Collected data

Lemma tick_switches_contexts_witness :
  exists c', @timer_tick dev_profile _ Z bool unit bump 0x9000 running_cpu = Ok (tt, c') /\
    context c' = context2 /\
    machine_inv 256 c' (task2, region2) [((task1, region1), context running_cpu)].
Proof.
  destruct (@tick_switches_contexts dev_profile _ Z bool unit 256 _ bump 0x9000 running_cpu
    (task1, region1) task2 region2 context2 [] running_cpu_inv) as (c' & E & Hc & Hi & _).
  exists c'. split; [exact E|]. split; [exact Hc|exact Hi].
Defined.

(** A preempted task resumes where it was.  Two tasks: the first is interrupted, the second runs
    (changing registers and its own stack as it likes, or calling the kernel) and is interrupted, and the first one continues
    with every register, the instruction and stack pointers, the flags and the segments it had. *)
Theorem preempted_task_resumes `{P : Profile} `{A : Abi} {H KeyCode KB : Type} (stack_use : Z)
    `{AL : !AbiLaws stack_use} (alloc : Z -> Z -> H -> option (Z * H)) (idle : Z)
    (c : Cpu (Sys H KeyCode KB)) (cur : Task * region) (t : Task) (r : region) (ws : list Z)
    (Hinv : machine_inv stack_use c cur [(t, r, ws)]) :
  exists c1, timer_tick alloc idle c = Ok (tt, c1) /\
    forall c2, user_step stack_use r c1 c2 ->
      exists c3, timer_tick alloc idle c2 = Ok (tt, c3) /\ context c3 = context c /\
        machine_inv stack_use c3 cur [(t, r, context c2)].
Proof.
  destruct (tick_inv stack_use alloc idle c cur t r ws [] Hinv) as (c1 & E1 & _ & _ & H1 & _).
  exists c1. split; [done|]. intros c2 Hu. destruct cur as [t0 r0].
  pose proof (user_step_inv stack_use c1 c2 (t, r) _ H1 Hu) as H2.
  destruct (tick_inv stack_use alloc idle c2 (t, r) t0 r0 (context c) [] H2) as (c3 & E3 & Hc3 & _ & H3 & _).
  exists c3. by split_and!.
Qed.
--
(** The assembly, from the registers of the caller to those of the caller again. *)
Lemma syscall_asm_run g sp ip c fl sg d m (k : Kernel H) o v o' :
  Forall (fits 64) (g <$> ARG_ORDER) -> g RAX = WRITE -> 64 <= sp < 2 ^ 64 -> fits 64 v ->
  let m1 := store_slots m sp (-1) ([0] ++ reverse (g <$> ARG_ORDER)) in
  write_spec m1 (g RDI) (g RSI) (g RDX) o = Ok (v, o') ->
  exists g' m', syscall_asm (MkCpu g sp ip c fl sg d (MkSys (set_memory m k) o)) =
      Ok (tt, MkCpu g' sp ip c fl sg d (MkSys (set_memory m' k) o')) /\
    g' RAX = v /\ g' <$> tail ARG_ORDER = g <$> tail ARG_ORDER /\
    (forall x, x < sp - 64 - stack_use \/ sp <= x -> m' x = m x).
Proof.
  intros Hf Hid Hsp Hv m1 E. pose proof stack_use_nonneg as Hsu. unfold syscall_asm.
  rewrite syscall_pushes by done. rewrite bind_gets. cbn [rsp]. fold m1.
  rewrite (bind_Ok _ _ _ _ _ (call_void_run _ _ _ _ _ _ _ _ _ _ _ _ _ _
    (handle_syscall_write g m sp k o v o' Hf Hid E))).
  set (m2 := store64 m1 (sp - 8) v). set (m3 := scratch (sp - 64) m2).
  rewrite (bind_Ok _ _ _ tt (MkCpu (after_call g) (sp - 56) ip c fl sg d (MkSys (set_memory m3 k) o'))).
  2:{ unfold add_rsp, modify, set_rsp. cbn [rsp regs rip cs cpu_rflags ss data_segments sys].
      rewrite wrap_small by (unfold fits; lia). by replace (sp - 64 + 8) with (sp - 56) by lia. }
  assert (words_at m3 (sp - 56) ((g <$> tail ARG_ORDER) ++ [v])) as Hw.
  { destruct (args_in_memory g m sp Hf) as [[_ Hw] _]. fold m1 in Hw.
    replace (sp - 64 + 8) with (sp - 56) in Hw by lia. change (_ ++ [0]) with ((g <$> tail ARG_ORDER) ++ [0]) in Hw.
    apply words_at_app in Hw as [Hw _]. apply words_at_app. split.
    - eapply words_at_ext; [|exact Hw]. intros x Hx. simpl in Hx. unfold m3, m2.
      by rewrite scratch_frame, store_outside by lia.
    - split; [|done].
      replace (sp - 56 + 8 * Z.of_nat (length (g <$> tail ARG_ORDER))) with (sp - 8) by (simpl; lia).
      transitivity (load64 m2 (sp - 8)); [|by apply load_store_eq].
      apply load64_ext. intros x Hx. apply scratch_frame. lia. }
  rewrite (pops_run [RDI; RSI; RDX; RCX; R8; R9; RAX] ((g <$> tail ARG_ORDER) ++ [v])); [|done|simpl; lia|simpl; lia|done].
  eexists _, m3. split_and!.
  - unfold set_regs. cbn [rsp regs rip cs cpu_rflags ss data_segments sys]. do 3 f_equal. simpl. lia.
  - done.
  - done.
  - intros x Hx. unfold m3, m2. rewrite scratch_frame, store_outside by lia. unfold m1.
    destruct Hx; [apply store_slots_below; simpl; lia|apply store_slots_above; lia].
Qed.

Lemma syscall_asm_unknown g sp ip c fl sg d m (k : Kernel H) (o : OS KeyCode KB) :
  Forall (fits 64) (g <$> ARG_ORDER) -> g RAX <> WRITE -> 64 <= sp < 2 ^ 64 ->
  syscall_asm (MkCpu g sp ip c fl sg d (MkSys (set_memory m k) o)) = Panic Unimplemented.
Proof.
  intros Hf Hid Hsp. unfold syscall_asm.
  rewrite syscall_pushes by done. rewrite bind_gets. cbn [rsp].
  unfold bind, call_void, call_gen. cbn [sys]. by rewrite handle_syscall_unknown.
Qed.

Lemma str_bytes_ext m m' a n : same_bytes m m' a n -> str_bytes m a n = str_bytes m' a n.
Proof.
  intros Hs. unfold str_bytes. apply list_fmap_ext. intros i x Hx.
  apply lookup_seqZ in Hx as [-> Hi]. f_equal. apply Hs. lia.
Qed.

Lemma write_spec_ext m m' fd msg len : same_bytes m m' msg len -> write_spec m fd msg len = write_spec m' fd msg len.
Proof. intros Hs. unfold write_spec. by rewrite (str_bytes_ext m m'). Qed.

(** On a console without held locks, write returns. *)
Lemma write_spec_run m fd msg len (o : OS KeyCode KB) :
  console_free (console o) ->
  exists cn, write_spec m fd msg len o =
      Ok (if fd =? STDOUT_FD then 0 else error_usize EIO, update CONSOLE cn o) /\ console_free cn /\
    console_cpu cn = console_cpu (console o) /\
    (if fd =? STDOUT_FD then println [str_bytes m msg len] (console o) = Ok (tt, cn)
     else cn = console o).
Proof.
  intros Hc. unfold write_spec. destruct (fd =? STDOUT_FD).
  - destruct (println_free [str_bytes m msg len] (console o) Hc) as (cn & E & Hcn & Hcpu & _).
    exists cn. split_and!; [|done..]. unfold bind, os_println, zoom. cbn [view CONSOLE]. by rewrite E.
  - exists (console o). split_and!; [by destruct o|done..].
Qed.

### What to work on
A copy of each line above that holds the word "idle" is the expected answer.

### Answer space
    `{AL : !AbiLaws stack_use} (alloc : Z -> Z -> H -> option (Z * H)) (idle : Z)
  exists c1, timer_tick alloc idle c = Ok (tt, c1) /\
      exists c3, timer_tick alloc idle c2 = Ok (tt, c3) /\ context c3 = context c /\
  destruct (tick_inv stack_use alloc idle c cur t r ws [] Hinv) as (c1 & E1 & _ & _ & H1 & _).
  destruct (tick_inv stack_use alloc idle c2 (t, r) t0 r0 (context c) [] H2) as (c3 & E3 & Hc3 & _ & H3 & _).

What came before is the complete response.